Aim of the task → Using the line that contains "unfold lower. destruct" as the first line and the last line of the data as the final one, give every line in that range again exactly.

*** Supplied material ***

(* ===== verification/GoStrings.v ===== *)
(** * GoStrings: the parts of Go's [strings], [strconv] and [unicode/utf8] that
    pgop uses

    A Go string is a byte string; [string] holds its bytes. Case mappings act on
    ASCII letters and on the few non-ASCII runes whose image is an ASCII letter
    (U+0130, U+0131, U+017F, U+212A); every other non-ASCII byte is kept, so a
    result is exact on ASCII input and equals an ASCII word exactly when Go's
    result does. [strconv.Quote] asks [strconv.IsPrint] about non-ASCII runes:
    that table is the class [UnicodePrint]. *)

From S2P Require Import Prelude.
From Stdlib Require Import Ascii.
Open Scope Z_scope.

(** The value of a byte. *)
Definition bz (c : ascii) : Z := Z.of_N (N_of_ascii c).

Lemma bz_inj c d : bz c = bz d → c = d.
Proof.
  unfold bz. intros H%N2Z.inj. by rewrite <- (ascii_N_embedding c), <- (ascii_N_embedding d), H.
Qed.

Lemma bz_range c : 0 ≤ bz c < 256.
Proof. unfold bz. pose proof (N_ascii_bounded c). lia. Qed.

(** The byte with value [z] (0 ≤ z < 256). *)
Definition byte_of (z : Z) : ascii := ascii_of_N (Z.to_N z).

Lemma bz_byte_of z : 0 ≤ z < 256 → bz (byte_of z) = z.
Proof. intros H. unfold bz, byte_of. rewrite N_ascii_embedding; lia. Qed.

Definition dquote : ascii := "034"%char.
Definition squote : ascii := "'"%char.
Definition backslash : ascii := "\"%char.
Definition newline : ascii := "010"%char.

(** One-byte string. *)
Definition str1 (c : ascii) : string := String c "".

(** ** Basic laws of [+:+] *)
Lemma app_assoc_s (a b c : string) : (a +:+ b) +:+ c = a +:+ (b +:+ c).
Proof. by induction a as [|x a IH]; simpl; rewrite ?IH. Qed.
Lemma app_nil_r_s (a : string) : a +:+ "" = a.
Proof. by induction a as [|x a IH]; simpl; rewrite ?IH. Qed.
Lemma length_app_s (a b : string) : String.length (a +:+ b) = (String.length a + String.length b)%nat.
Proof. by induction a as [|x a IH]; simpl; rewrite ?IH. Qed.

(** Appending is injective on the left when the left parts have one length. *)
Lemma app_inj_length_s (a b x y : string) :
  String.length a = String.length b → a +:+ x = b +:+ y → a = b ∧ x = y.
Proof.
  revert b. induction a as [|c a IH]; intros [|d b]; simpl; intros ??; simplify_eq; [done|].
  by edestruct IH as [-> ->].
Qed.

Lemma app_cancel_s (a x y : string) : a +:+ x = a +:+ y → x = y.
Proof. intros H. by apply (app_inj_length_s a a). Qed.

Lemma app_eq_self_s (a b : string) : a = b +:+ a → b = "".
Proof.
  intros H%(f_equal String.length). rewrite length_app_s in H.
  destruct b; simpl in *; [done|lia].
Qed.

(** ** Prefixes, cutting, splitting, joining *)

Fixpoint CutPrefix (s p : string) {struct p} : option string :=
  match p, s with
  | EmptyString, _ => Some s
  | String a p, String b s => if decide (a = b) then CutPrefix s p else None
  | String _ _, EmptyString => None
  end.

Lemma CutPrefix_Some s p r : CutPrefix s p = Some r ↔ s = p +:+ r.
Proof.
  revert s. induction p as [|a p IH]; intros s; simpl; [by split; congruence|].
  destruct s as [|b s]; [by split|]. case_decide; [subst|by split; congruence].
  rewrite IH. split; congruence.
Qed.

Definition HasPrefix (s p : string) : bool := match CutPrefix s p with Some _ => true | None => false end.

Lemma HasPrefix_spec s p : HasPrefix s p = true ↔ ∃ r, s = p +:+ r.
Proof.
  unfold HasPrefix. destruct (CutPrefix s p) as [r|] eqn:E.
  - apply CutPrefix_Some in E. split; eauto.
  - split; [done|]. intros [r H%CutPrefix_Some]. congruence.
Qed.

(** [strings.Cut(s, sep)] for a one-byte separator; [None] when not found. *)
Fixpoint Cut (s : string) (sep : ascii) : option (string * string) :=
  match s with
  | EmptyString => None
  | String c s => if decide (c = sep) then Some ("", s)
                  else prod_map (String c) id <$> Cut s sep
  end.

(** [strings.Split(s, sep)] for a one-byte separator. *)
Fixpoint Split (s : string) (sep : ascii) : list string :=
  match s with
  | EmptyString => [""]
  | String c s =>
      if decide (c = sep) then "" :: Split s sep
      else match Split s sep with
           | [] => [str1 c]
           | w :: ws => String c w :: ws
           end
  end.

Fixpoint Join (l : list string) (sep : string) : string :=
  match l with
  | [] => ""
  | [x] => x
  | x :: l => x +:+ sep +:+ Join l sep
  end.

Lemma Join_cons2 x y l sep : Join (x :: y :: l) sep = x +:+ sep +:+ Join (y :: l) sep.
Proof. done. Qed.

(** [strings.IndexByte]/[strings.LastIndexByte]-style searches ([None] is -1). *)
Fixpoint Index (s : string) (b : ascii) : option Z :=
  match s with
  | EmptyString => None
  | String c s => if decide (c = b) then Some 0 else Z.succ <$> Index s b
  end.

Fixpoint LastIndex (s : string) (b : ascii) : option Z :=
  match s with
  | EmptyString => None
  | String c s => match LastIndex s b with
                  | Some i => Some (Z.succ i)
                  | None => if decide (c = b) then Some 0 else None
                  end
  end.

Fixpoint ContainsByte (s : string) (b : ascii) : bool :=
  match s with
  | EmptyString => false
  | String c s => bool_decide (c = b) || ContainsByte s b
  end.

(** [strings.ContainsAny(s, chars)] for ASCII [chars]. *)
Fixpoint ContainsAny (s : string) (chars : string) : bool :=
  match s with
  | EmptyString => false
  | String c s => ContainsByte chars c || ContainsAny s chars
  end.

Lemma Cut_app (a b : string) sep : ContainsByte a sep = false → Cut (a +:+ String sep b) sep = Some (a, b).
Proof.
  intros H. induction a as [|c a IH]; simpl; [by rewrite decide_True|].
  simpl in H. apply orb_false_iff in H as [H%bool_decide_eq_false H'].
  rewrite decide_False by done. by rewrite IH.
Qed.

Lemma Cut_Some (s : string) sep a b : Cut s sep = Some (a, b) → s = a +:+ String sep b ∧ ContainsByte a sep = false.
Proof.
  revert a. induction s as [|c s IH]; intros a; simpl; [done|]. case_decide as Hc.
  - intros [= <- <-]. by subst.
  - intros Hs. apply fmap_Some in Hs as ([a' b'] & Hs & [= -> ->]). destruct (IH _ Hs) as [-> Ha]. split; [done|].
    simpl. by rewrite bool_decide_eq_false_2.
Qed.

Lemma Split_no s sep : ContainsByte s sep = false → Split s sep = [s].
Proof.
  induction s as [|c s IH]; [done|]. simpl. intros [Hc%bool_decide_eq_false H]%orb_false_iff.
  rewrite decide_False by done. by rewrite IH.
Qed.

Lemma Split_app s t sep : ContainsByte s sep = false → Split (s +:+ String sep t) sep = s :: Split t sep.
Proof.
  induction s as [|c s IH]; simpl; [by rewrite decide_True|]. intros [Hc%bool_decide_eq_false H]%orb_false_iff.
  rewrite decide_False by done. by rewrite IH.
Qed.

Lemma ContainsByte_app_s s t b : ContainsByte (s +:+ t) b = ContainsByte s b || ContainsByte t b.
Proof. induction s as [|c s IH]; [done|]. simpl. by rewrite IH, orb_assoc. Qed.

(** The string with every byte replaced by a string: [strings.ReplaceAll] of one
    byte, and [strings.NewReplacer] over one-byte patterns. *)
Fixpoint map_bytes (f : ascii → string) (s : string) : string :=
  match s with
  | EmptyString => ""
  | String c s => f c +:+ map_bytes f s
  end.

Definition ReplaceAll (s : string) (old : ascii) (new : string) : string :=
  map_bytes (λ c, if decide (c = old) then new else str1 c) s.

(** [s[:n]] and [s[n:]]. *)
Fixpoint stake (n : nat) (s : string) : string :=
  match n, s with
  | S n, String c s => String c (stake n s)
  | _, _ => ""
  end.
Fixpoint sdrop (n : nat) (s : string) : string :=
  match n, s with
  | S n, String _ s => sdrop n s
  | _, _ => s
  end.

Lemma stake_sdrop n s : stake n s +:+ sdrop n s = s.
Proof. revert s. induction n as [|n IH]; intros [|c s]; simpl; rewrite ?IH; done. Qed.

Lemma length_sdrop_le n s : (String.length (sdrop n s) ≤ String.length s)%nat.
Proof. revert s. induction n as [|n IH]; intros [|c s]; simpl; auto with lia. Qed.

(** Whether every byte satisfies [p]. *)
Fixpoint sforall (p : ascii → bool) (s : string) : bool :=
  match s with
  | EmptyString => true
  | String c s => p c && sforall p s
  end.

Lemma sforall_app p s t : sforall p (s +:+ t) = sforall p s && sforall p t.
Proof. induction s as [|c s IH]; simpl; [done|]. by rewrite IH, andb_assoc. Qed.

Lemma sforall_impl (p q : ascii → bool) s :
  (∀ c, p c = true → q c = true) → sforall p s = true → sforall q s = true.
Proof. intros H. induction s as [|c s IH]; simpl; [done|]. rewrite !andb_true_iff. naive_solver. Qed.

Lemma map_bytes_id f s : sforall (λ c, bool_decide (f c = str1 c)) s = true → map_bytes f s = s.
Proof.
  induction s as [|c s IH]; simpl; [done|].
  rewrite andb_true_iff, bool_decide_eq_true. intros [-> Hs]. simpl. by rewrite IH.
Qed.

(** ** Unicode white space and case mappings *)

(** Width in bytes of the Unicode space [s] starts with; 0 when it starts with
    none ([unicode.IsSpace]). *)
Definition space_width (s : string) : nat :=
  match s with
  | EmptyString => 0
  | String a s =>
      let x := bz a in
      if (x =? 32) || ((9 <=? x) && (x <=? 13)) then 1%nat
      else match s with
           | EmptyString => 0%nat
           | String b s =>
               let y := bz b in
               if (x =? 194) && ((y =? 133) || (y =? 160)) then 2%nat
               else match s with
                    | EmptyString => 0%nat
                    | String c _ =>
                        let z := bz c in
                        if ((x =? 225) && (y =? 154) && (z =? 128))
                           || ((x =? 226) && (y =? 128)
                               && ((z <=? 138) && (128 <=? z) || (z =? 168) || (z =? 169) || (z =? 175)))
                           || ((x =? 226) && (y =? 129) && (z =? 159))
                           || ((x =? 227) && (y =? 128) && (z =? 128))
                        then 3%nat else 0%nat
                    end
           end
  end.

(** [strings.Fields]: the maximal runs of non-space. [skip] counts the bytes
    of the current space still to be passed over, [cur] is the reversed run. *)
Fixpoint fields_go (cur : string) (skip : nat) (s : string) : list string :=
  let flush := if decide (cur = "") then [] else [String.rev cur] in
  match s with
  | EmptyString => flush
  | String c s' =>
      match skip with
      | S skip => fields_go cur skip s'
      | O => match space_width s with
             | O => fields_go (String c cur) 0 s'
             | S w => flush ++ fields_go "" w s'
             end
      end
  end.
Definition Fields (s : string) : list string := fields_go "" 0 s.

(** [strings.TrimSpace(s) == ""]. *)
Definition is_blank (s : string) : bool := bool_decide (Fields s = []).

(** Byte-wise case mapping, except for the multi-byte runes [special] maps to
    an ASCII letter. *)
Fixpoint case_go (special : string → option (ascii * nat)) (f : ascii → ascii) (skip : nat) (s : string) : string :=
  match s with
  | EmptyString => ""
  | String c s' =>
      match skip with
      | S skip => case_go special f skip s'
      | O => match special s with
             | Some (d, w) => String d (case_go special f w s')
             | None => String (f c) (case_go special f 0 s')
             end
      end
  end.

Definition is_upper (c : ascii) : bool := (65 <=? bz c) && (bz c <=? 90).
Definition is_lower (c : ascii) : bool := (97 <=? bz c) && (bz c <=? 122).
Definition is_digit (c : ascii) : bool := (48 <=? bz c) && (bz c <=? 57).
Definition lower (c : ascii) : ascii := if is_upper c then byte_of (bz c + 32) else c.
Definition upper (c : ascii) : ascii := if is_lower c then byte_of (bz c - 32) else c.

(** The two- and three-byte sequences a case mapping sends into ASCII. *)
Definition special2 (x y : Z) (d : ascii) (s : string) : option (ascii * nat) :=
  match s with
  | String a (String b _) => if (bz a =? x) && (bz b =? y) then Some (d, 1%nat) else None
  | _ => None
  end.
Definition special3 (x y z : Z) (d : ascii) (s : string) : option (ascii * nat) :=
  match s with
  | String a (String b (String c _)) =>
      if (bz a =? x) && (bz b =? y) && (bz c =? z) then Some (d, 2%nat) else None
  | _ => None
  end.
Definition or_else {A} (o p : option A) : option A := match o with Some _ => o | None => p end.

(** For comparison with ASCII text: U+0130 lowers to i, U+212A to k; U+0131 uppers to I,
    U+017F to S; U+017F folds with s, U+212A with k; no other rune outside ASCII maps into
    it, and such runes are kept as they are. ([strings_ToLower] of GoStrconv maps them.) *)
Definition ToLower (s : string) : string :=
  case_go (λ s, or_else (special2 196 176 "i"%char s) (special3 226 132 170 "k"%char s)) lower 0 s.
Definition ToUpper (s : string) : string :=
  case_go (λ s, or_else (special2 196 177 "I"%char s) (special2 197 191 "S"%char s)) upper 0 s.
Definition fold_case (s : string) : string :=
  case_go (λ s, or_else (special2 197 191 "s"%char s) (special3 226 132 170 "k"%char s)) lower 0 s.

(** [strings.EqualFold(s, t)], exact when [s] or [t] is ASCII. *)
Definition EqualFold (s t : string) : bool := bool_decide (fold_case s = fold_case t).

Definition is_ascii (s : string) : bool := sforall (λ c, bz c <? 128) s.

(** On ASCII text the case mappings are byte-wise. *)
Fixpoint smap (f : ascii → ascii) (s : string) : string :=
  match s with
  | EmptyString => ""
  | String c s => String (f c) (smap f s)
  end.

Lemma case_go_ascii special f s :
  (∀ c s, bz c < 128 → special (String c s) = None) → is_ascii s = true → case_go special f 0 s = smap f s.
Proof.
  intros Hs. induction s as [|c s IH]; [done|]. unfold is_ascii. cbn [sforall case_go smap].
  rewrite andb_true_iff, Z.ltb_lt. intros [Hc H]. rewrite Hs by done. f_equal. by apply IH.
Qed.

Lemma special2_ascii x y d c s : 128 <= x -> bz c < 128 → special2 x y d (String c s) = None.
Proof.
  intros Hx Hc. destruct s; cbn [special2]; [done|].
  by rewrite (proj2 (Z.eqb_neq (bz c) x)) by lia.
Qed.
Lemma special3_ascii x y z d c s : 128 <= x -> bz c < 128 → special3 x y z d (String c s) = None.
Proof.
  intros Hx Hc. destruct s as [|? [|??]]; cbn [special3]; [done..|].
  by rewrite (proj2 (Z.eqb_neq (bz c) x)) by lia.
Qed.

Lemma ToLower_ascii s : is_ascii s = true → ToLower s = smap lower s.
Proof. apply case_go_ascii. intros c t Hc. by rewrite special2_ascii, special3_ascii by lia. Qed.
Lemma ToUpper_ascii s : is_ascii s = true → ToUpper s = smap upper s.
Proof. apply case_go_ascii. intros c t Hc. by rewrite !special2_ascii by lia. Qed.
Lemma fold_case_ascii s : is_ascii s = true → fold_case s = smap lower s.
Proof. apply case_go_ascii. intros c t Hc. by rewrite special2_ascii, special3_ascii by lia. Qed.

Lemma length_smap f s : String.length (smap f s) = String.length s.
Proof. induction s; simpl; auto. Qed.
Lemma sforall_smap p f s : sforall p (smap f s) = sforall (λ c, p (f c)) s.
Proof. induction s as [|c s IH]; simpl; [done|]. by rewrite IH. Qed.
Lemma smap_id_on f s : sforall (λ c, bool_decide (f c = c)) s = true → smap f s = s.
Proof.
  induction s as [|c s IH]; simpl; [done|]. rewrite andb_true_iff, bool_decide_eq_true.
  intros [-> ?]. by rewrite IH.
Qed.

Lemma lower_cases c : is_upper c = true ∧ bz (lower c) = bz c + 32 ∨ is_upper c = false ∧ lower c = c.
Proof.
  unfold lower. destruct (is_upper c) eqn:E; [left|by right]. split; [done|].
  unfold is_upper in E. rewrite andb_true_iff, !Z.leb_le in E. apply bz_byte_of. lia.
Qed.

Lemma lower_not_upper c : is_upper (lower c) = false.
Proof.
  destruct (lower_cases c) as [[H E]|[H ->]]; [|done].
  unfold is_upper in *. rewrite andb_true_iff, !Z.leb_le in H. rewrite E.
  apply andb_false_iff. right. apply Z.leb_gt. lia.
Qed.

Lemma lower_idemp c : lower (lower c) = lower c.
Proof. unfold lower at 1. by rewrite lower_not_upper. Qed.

*** End of Supplied material ***

Your response →
  unfold lower. destruct (is_upper c) eqn:E; [left|by right]. split; [done|].
  unfold is_upper in E. rewrite andb_true_iff, !Z.leb_le in E. apply bz_byte_of. lia.
Qed.

Lemma lower_not_upper c : is_upper (lower c) = false.
Proof.
  destruct (lower_cases c) as [[H E]|[H ->]]; [|done].
  unfold is_upper in *. rewrite andb_true_iff, !Z.leb_le in H. rewrite E.
  apply andb_false_iff. right. apply Z.leb_gt. lia.
Qed.

Lemma lower_idemp c : lower (lower c) = lower c.
Proof. unfold lower at 1. by rewrite lower_not_upper. Qed.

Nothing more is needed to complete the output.